Dutch supermarket asked minors for pics in underwear

Filed under: Food & Drink,Weird by Orangemaster @ 2:10 pm

AH-bag

It started off as an fun opportunity for employees of Dutch supermarket chain Albert Heijn in Nijmegen, Gelderland to be the first to sport new uniforms, but quickly turn sour and went viral. Albert Heijn employees, which includes minors, were asked to send in pictures of themselves using an app either in their underwear or ‘tight fitting swimwear’ to be able to get their clothing size right. The idea behind the inappropriate photos was that an algorithm could decide what size the person needed – why they couldn’t just tell their boss what size they were like normal people is beyond most folks.

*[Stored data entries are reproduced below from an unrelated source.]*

(** X1.  Clicks and answers never write an input cell: after any run of
    events the keys, texts, files, models and review overrides are those
    the edits alone produce, and so are the requests that a click on "Save
    Keys" or on a transform button would send. *)
Theorem handlers_keep_inputs (evs : list event) (w : session) (h : handler) :
  let w1 := run evs w in
  let w2 := run (List.filter is_Change evs) w in
  inputs (app w1) = inputs (app w2) /\
  (h <> Run Review -> (start h (app w1)).2 = (start h (app w2)).2).
Proof.
  intros w1 w2.
  assert (H : inputs (app w1) = inputs (app w2)).
  { subst w1 w2.
    assert (G : forall evs wa wb, inputs (app wa) = inputs (app wb) ->
                inputs (app (run evs wa)) =
                inputs (app (run (List.filter is_Change evs) wb))).
    { clear. intros evs. induction evs as [| ev evs IH]; intros wa wb Hab; [done |].
      destruct ev as [e | h | id o]; cbn -[finish start onChange run].
      - change (run (Change e :: evs) wa) with (run evs (step wa (Change e))).
        change (run (Change e :: List.filter is_Change evs) wb)
          with (run (List.filter is_Change evs) (step wb (Change e))).
        apply IH. cbn -[onChange]. by apply onChange_inputs.
      - change (run (Click h :: evs) wa) with (run evs (step wa (Click h))).
        apply IH. cbn -[start]. by rewrite start_inputs.
      - change (run (Settle id o :: evs) wa) with (run evs (step wa (Settle id o))).
        apply IH. unfold step. destruct (pending wa !! id); [| done].
        cbn -[finish]. by rewrite finish_inputs. }
    by apply G. }
  split; [exact H |].
  intros Hh. apply start_request_congr; [exact H | done].
Qed.

Lemma handlers_keep_inputs_witness :
  let evs := [Change (SubmissionText "Hello"); Click (Run Submission);
              Settle 0 (Rejected "Failed to fetch")] in
  Run Checklist <> Run Review /\
  (start (Run Checklist) (app (run evs boot))).2 =
  (start (Run Checklist) (app (run (List.filter is_Change evs) boot))).2.
Proof.
  split; [discriminate |].
  apply (handlers_keep_inputs
           [Change (SubmissionText "Hello"); Click (Run Submission);
            Settle 0 (Rejected "Failed to fetch")] boot (Run Checklist)).
  discriminate.
Defined.

Lemma onChange_outputs (e : edit) (s : state) : outputs (onChange e s) = outputs s.
Proof. destruct e; reflexivity. Qed.

Lemma start_outputs (h : handler) (s1 s2 : state) :
  outputs s1 = outputs s2 -> outputs (start h s1).1 = outputs (start h s2).1.
Proof.
  destruct s1, s2. unfold outputs. simpl. intros [= -> -> -> -> ->].
  destruct h as [|[]]; reflexivity.
Qed.

Lemma finish_outputs (h : handler) (o : fetch_outcome) (s1 s2 : state) :
  outputs s1 = outputs s2 -> outputs (finish h o s1) = outputs (finish h o s2).
Proof.
  destruct s1, s2. unfold outputs. simpl. intros [= -> -> -> -> ->].
  destruct h as [|[]]; simpl;
    unfold handleSaveKeys_finish, handleTransformSubmission_finish,
      handleTransformChecklist_finish, handleRunReview_finish;
    match goal with |- context [match ?c with Return _ => _ | Throw _ => _ end] =>
      destruct c end; reflexivity.
Qed.
(** * Int8 block quantization of module weights (msh/utils/quant.py)

    A shallow embedding of [_quantize_weight_int8],
    [_unquantize_weight_int8], the [_QuantizedParam] handle, the
    orchestrator [quantize_module_int8_] and [get_size_dtype_device].

    Numbers are modelled as exact rationals [Q]: the rounding of the
    floating point kernels is not modelled, so the values a float
    computation gives here are its exact counterparts, and the theorems
    below are about shapes, dtypes, attributes, control flow and the
    wrap-around of int8 arithmetic, not about float precision.  The
    arithmetic of int8 tensors is modelled as torch does it: [int8 - int8]
    wraps modulo [2 ^ 8], and a true division of an int8 tensor, or a mix
    of an int8 and a float32 tensor, gives float32.  Weight tensors are
    2-D (rows along dim 0, the [aminmax] reduction along dim 1), the
    shape of the linear layers the module quantizes. *)

From Stdlib Require Import QArith Qround Qminmax Qabs Lqa ZArith Lia.
From stdpp Require Import base list gmap strings.

Open Scope Q_scope.

(* ------------------------------------------------------------------ *)
(** ** Tensors *)

Inductive dtype := Float32 | Float16 | BFloat16 | Int8.

(** [dtype.itemsize] *)
Definition itemsize (d : dtype) : nat :=
  match d with Float32 => 4 | Float16 => 2 | BFloat16 => 2 | Int8 => 1 end%nat.

(** A dense 2-D tensor: its size [(t_rows, t_cols)] and its rows. *)
Record Tensor := mkTensor {
  t_rows : nat;
  t_cols : nat;
  t_data : list (list Q);
  t_dtype : dtype;
  t_device : nat
}.


(** [tensor.size()] and [tensor.numel()] *)
Definition t_size (t : Tensor) : nat * nat := (t_rows t, t_cols t).
Definition numel (t : Tensor) : nat := (t_rows t * t_cols t)%nat.

(** Element [t[i][j]]. *)
Definition entry (t : Tensor) (i j : nat) : option Q :=
  match nth_error (t_data t) i with
  | Some r => nth_error r j
  | None => None
  end.

(** [x.view(size)] of a flat buffer into [n] rows of [m] columns. *)
Fixpoint chunks (n m : nat) (l : list Q) : list (list Q) :=
  match n with
  | O => []
  | S n' => firstn m l :: chunks n' m (skipn m l)
  end.

(* ------------------------------------------------------------------ *)
(** ** The affine block quantizer *)

(** [torch.round]: round half to even. *)
Definition round_half_even (q : Q) : Z :=
  let f := Qfloor q in
  match Qcompare (q - inject_Z f) (1 # 2) with
  | Lt => f
  | Gt => (f + 1)%Z
  | Eq => if Z.even f then f else (f + 1)%Z
  end.

(** [.clamp(mn_val, mx_val)] with [mn_val = -128], [mx_val = 127]. *)
Definition clamp_int8 (z : Z) : Z := Z.min 127 (Z.max (-128) z).

(** [weight.aminmax(dim=1)] on one row (the row is non-empty). *)
Definition row_min (r : list Q) : Q := fold_left Qmin (tl r) (hd 0 r).
Definition row_max (r : list Q) : Q := fold_left Qmax (tl r) (hd 0 r).

(** Two's complement wrap-around of an int8 result. *)
Definition wrap_int8 (z : Z) : Z := ((z + 128) mod 256 - 128)%Z.

(** [mx - mn] on two tensors of dtype [d]: int8 subtraction wraps (the
    values of an int8 tensor are integers); float subtraction is exact
    here. *)
Definition sub_dtype (d : dtype) (mx mn : Q) : Q :=
  match d with
  | Int8 => inject_Z (wrap_int8 (Qfloor mx - Qfloor mn))
  | _ => mx - mn
  end.

(** The dtype of [(mx - mn) / (mx_val - mn_val)] and of
    [torch.where(invalid, zero, mx - scale * mx_val)] for a weight of
    dtype [d]: an int8 tensor divided by an int is float32; a float
    dtype is kept. *)
Definition float_dtype (d : dtype) : dtype :=
  match d with Int8 => Float32 | _ => d end.

(** One row of [_quantize_weight_int8] on a weight of dtype [d]: its
    codes, scale and mean. *)
Definition quantize_row (d : dtype) (r : list Q) : list Z * Q * Q :=
  let mn := row_min r in
  let mx := row_max r in
  let scale := sub_dtype d mx mn / (127 - (-128)) in
  let invalid := Qeq_bool scale 0 in
  let mean := if invalid then 0 else mx - scale * 127 in
  let q8 := map (fun x => if invalid then 0%Z
                          else clamp_int8 (round_half_even ((x - mean) / scale))) r in
  (q8, scale, mean).

(** [int(math.ceil(n / block_size))] *)
Definition ceil_div (n b : nat) : nat := ((n + b - 1) / b)%nat.

(** [_quantize_weight_int8 weight block_size].  [None] is a raised error:
    [ZeroDivisionError] for [block_size = 0]; the slice assignment into
    the [(block_size, block_size)] buffer when the element count is not a
    multiple of [block_size] and exceeds [block_size * block_size];
    [aminmax] over an empty dim 1.  The padded buffer is otherwise never
    used: the source rebinds [weight = weight], so min/max and the codes
    are computed on the rows of the weight as it is. *)
Definition _quantize_weight_int8 (weight : Tensor) (block_size : nat)
    : option (Tensor * Tensor * Tensor) :=
  if decide (block_size = 0%nat) then None else
  let n := numel weight in
  let blocks := ceil_div n block_size in
  if decide (n <> (blocks * block_size)%nat /\ (block_size * block_size < n)%nat)
  then None
  else if decide (t_cols weight = 0%nat) then None
  else
    let rows := map (quantize_row (t_dtype weight)) (t_data weight) in
    let q8 := mkTensor (t_rows weight) (t_cols weight)
                (map (fun '(c, _, _) => map inject_Z c) rows) Int8 (t_device weight) in
    let scale := mkTensor (t_rows weight) 1
                (map (fun '(_, s, _) => [s]) rows) (float_dtype (t_dtype weight))
                (t_device weight) in
    let mean := mkTensor (t_rows weight) 1
                (map (fun '(_, _, m) => [m]) rows) (float_dtype (t_dtype weight))
                (t_device weight) in
    Some (q8, scale, mean).

(** The per-row value of a [(n, 1)] tensor broadcast over [n] rows. *)
Definition bcast_col (n : nat) (t : Tensor) : option (list Q) :=
  if decide (t_cols t = 1%nat) then
    let col := map (hd 0) (t_data t) in
    if decide (t_rows t = n) then Some col
    else if decide (t_rows t = 1%nat) then Some (repeat (hd 0 col) n)
    else None
  else None.

(** [_unquantize_weight_int8 q8 scale mean size]:
    [w = q8.to(mean.dtype)]; [torch.addcmul(mean, w, scale, out=w)], i.e.
    [w = mean + w * scale] broadcast per row; then
    [w.view(-1)[:size.numel()].view(size)].  Broadcasts other than a
    per-row column are reported as errors. *)
Definition _unquantize_weight_int8 (q8 scale mean : Tensor) (size : nat * nat)
    : option Tensor :=
  match bcast_col (t_rows q8) scale, bcast_col (t_rows q8) mean with
  | Some sc, Some mu =>
      let w := zip_with (fun r '(s, m) => map (fun c => m + c * s) r)
                 (t_data q8) (zip sc mu) in
      let flat := firstn (size.1 * size.2) (concat w) in
      if decide (length flat = (size.1 * size.2)%nat) then
        Some (mkTensor size.1 size.2 (chunks size.1 size.2 flat)
                (t_dtype mean) (t_device mean))
      else None
  | _, _ => None
  end.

Albert Heijn quickly stopped it was doing although after the media caught wind of it. Not only is this morally wrong and illegal, it also goes against a bunch of privacy laws like the GDPR. The chain is calling this ‘a misunderstanding’, with, if I read correctly, the shop manager blaming head office and head office blaming the shop manager and their communication. The shop manager apparently told employees sending in the pictures was “essential and obligatory”, while Albert Heijn’s head office said it was “voluntary”. The thing is, when a boss who has power over you tells you something is essential and obligatory you do it, and if they say it’s voluntary, you also do it because it’s your boss asking.

The Dutch Data Protection Authority called this “bizarre”, saying Albert Heijn had no grounds to ask or oblige their employees to provide such pictures, since employees are never in a position to give consent without being under pressure, which goes against the GDPR for starters.

(Link: tweakers.net, Photo of Albert Heijn bag by FaceMePLS, some rights reserved)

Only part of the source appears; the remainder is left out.